→ How to complete this task
Starting at the line with "rewrite length_app, Nat.add_1_r, seq_S, omap_app." and going on through the line with "length (drop_positions S0 t) ≤ length t.", reproduce each line in the records below exactly and nothing more.

Dataset entries:
━━━━━━━━

(** * Properties *)

(** ** Dropping positions *)

Lemma drop_positions_snoc (S0 : gset nat) (t : list Z) (x : Z) :
  drop_positions S0 (t ++ [x])
  = drop_positions S0 t ++ (if decide (length t ∈ S0) then [] else [x]).
Proof.
  unfold drop_positions.
  rewrite length_app, Nat.add_1_r, seq_S, omap_app. simpl. f_equal.
  - apply list_omap_ext, Forall2_same_length_lookup_2; [done|].
    intros i a b Ha Hb. rewrite Ha in Hb. injection Hb as <-.
    apply lookup_seq in Ha as [-> Hlt]. simpl.
    by rewrite lookup_app_l.
  - destruct (decide _); [done|].
    by rewrite lookup_app_r, Nat.sub_diag.
Qed.

Lemma drop_positions_sublist (S0 : gset nat) (t : list Z) :
  drop_positions S0 t `sublist_of` t.
Proof.
  induction t as [|x t IH] using rev_ind; [done|].
  rewrite drop_positions_snoc. apply sublist_app; [done|].
  destruct (decide _); [apply sublist_nil_l | done].
Qed.

Lemma drop_positions_length_le (S0 : gset nat) (t : list Z) :
  length (drop_positions S0 t) ≤ length t.
Proof. apply sublist_length, drop_positions_sublist. Qed.

Lemma drop_positions_length_lt (S0 : gset nat) (t : list Z) (i : nat) :
  i ∈ S0 → i < length t → length (drop_positions S0 t) < length t.
Proof.
  induction t as [|x t IH] using rev_ind; simpl; [lia|].
  intros Hi. rewrite drop_positions_snoc, !length_app. simpl.
  intros Hlt. destruct (decide (i = length t)) as [->|Hne].
  - rewrite decide_True by done. simpl.
    pose proof (drop_positions_length_le S0 t). lia.
  - assert (length (drop_positions S0 t) < length t) by (apply IH; [done|lia]).
    destruct (decide _); simpl; lia.
Qed.

Lemma drop_positions_id (S0 : gset nat) (t : list Z) :
  (∀ i, i ∈ S0 → length t ≤ i) → drop_positions S0 t = t.
Proof.
  induction t as [|x t IH] using rev_ind; [done|].
  intros H. rewrite drop_positions_snoc.
  rewrite length_app in H. simpl in H.
  rewrite IH by (intros i Hi; specialize (H i Hi); lia).
  destruct (decide _) as [Hin|]; [|done].
  specialize (H _ Hin). lia.
Qed.

Lemma drop_positions_shorter_exists (S0 : gset nat) (t : list Z) :
  length (drop_positions S0 t) ≠ length t → ∃ i, i ∈ S0 ∧ i < length t.
Proof.
  intros Hne. destruct (decide (set_Exists (λ i, i < length t) S0)) as [[i [? ?]]|Hno].
  - eauto.
  - exfalso. apply Hne. f_equal. apply drop_positions_id.
    intros i Hi. destruct (decide (i < length t)); [|lia].
    exfalso. apply Hno. by exists i.
Qed.

(** ** The buckets *)

Lemma filter_ext_in {A} (P Q : A → Prop) `{!∀ x, Decision (P x)}
    `{!∀ x, Decision (Q x)} (l : list A) :
  (∀ x, x ∈ l → P x ↔ Q x) → filter P l = filter Q l.
Proof.
  induction l as [|a l IH]; intros Hext; [done|].
  rewrite !filter_cons.
  rewrite IH by (intros x Hx; apply Hext; by right).
  assert (P a ↔ Q a) as Ha by (apply Hext; by left).
  destruct (decide (P a)), (decide (Q a)); tauto || done.
Qed.

Lemma positions_snoc (t : list Z) (x v : Z) :
  positions (t ++ [x]) v
  = positions t v ++ (if decide (x = v) then [length t] else []).
Proof.
  unfold positions. rewrite length_app, Nat.add_1_r, seq_S, filter_app. f_equal.
  - apply filter_ext_in. intros i Hi%elem_of_seq.
    by rewrite lookup_app_l by lia.
  - simpl. rewrite filter_cons, filter_nil.
    rewrite lookup_app_r, Nat.sub_diag by done. simpl.
    destruct (decide (x = v)) as [->|Hne].
    + by rewrite decide_True.
    + rewrite decide_False; [done|]. by intros [= ?].
Qed.

Lemma elem_of_positions (t : list Z) (v : Z) (i : nat) :
  i ∈ positions t v ↔ t !! i = Some v.
Proof.
  unfold positions. rewrite list_elem_of_filter, elem_of_seq. split; [tauto|].
  intros H. split; [done|]. apply lookup_lt_Some in H. lia.
Qed.

Lemma positions_sorted (t : list Z) (v : Z) : StronglySorted lt (positions t v).
Proof.
  induction t as [|x t IH] using rev_ind; [constructor|].
  rewrite positions_snoc. apply StronglySorted_app. split_and!; [|done|].
  - intros i j Hi%elem_of_positions%lookup_lt_Some Hj.
    destruct (decide _); [|by apply elem_of_nil in Hj].
    apply list_elem_of_singleton in Hj as ->. done.
  - destruct (decide _); repeat constructor.
Qed.

Lemma sorted_lookup_lt (b : list nat) (i j x y : nat) :
  StronglySorted lt b → b !! i = Some x → b !! j = Some y → i < j → x < y.
Proof.
  intros Hs. revert i j. induction Hs as [|a b Hs IH Hall]; intros i j Hi Hj Hlt.
  - by rewrite lookup_nil in Hi.
  - destruct j as [|j]; [lia|]. simpl in Hj. destruct i as [|i]; simpl in Hi.
    + injection Hi as ->. rewrite Forall_forall in Hall.
      apply Hall. by eapply list_elem_of_lookup_2.
    + eapply IH; [done..|lia].
Qed.

Lemma init_buckets_lookup (pattern : list Z) (b : gmap Z (list nat)) (v : Z) :
  foldl (λ b num, <[num := []]> b) b pattern !! v
  = if decide (v ∈ pattern) then Some [] else b !! v.
Proof.
  revert b. induction pattern as [|x pattern IH]; intros b.
  - by destruct (decide (v ∈ [])) as [?%elem_of_nil|].
  - cbn [foldl]. rewrite IH. destruct (decide (v ∈ pattern)) as [Hin|Hnin].
    + rewrite decide_True; [done|]. by right.
    + destruct (decide (v = x)) as [->|Hne].
      * rewrite lookup_insert_eq. rewrite decide_True; [done|]. by left.
      * rewrite lookup_insert_ne by done. rewrite decide_False; [done|].
        rewrite elem_of_cons. tauto.
Qed.

Lemma fill_buckets_snoc (t : list Z) (x : Z) (b : gmap Z (list nat)) :
  fill_buckets (t ++ [x]) b = fill_step (fill_buckets t b) (length t, x).
Proof.
  unfold fill_buckets. rewrite imap_app, foldl_app. simpl.
  by rewrite Nat.add_0_r.
Qed.

Lemma fill_buckets_lookup (t : list Z) (b : gmap Z (list nat)) (v : Z) :
  fill_buckets t b !! v = (λ l, l ++ positions t v) <$> b !! v.
Proof.
  induction t as [|x t IH] using rev_ind.
  - unfold fill_buckets, positions. simpl. destruct (b !! v); simpl; [|done].
    by rewrite app_nil_r.
  - rewrite fill_buckets_snoc, positions_snoc. unfold fill_step. simpl.
    destruct (decide (x = v)) as [->|Hne].
    + rewrite IH. destruct (b !! v) as [l|]; simpl.
      * rewrite lookup_insert_eq. by rewrite app_assoc.
      * rewrite IH. done.
    + destruct (fill_buckets t b !! x); [rewrite lookup_insert_ne by done|];
        rewrite IH; destruct (b !! v); simpl; by rewrite ?app_nil_r.
Qed.

Lemma buckets_lookup (t pattern : list Z) (v : Z) :
  v ∈ pattern →
  fill_buckets t (init_buckets pattern) !!! v = positions t v.
Proof.
  intros Hin. rewrite lookup_total_alt, fill_buckets_lookup.
  unfold init_buckets. rewrite init_buckets_lookup, decide_True by done. done.
Qed.

(** ** The inner [while] *)

Lemma skip_le_stop (rest : list nat) (c p : nat) :
  p ≤ skip_le rest c p ∧
  ∀ x, rest !! (skip_le rest c p - p) = Some x → c < x.
Proof.
  revert p. induction rest as [|y rest IH]; intros p; simpl.
  - split; [lia|]. intros x. by rewrite lookup_nil.
  - destruct (y <=? c) eqn:E.
    + destruct (IH (S p)) as [Hle Hx]. split; [lia|]. intros x.
      replace (skip_le rest c (S p) - p) with (S (skip_le rest c (S p) - S p)) by lia.
      simpl. apply Hx.
    + split; [lia|]. rewrite Nat.sub_diag. simpl. intros x [= <-].
      apply Nat.leb_gt in E. lia.
Qed.

Lemma advance_stop (b : list nat) (c p x : nat) :
  b !! advance b c p = Some x → c < x.
Proof.
  unfold advance. destruct (skip_le_stop (drop p b) c p) as [Hle Hx].
  intros H. apply Hx. rewrite lookup_drop.
  by replace (p + (skip_le (drop p b) c p - p)) with (skip_le (drop p b) c p) by lia.
Qed.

━━━━━━━━

→ Result
  rewrite length_app, Nat.add_1_r, seq_S, omap_app. simpl. f_equal.
  - apply list_omap_ext, Forall2_same_length_lookup_2; [done|].
    intros i a b Ha Hb. rewrite Ha in Hb. injection Hb as <-.
    apply lookup_seq in Ha as [-> Hlt]. simpl.
    by rewrite lookup_app_l.
  - destruct (decide _); [done|].
    by rewrite lookup_app_r, Nat.sub_diag.
Qed.

Lemma drop_positions_sublist (S0 : gset nat) (t : list Z) :
  drop_positions S0 t `sublist_of` t.
Proof.
  induction t as [|x t IH] using rev_ind; [done|].
  rewrite drop_positions_snoc. apply sublist_app; [done|].
  destruct (decide _); [apply sublist_nil_l | done].
Qed.

Lemma drop_positions_length_le (S0 : gset nat) (t : list Z) :
  length (drop_positions S0 t) ≤ length t.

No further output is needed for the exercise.